WHAT YOU WILL DO: Beneath this task are records; print exactly the stretch of them from the line with "(array_of cpu [0; 2; 3; 3; 5]) example_data)." through the line with "constructor from [SparseMatrix]", both ends included.

(Dataset entries)
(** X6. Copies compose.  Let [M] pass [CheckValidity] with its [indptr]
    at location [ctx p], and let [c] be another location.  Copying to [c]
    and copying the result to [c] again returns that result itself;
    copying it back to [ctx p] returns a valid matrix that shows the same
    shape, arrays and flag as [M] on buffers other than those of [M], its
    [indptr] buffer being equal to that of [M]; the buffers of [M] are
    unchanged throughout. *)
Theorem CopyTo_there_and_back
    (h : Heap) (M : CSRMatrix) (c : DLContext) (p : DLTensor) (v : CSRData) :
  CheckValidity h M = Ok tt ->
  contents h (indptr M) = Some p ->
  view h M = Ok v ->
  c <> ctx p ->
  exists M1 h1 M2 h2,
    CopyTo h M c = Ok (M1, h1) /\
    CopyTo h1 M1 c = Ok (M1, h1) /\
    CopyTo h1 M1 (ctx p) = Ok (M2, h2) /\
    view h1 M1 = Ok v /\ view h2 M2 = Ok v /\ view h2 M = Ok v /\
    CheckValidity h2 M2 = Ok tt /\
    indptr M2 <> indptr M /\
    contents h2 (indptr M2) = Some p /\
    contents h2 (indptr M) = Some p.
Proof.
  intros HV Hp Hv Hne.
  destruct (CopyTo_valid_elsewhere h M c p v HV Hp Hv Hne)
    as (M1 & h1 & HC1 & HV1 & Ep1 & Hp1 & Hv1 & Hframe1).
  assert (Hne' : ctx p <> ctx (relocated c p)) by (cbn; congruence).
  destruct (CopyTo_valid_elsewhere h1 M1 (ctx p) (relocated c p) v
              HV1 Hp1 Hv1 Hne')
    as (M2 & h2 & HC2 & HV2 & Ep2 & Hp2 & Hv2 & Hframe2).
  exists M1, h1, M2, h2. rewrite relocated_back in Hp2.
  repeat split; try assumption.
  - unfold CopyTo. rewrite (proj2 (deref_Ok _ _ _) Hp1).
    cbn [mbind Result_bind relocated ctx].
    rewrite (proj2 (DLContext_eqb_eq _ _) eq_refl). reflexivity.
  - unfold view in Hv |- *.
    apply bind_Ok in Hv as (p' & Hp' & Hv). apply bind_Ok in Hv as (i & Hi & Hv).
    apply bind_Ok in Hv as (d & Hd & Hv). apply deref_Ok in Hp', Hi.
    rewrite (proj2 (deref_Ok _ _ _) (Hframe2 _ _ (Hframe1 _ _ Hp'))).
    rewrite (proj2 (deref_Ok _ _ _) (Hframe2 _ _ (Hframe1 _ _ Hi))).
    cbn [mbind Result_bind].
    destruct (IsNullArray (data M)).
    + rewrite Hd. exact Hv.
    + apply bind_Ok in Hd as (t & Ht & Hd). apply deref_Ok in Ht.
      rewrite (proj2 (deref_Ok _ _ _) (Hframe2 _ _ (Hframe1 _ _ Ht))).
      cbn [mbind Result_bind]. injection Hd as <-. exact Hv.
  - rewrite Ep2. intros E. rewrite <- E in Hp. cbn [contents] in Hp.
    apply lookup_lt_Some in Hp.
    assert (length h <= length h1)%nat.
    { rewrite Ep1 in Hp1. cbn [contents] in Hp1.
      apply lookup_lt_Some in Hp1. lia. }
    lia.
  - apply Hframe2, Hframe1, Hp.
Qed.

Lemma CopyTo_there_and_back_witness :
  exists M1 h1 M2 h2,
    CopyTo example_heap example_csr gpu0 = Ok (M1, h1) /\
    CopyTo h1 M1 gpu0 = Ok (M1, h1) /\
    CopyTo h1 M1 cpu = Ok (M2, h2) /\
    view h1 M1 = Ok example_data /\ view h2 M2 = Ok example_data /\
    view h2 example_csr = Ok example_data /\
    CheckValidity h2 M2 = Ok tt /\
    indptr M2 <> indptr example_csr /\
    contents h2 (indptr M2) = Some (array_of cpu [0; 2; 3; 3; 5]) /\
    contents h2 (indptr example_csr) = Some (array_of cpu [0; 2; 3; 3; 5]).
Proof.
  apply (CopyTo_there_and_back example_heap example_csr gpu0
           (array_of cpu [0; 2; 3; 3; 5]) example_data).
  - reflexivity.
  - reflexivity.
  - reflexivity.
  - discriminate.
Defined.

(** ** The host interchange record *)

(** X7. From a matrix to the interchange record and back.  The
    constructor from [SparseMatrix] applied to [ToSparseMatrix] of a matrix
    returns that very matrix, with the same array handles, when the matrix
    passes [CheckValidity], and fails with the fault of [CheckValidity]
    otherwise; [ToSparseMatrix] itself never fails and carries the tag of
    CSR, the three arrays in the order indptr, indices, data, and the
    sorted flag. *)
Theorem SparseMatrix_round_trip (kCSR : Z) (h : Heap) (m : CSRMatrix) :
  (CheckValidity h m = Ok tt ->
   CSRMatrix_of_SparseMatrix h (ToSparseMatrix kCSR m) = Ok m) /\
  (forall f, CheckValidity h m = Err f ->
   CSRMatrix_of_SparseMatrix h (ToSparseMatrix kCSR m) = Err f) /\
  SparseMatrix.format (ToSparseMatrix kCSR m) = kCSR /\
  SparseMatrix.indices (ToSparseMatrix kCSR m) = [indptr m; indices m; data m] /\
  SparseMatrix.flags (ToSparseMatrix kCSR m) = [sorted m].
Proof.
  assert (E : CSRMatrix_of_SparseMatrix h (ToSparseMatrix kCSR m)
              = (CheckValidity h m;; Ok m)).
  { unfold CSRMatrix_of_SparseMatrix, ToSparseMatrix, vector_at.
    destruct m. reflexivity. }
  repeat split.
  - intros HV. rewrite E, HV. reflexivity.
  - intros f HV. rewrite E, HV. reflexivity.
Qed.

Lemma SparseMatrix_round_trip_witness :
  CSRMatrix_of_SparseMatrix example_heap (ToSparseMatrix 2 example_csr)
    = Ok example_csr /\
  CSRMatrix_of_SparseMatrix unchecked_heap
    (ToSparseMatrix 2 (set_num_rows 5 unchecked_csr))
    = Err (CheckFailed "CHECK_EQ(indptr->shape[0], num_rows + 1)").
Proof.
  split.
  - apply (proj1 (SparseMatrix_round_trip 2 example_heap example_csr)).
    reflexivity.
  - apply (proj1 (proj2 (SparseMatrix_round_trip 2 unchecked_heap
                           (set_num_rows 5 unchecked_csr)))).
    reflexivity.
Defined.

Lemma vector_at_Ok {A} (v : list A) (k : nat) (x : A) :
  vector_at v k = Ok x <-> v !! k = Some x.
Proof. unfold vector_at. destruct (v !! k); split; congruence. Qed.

FINISHED TASK:
           (array_of cpu [0; 2; 3; 3; 5]) example_data).
  - reflexivity.
  - reflexivity.
  - reflexivity.
  - discriminate.
Defined.

(** ** The host interchange record *)

(** X7. From a matrix to the interchange record and back.  The
    constructor from [SparseMatrix] applied to [ToSparseMatrix] of a matrix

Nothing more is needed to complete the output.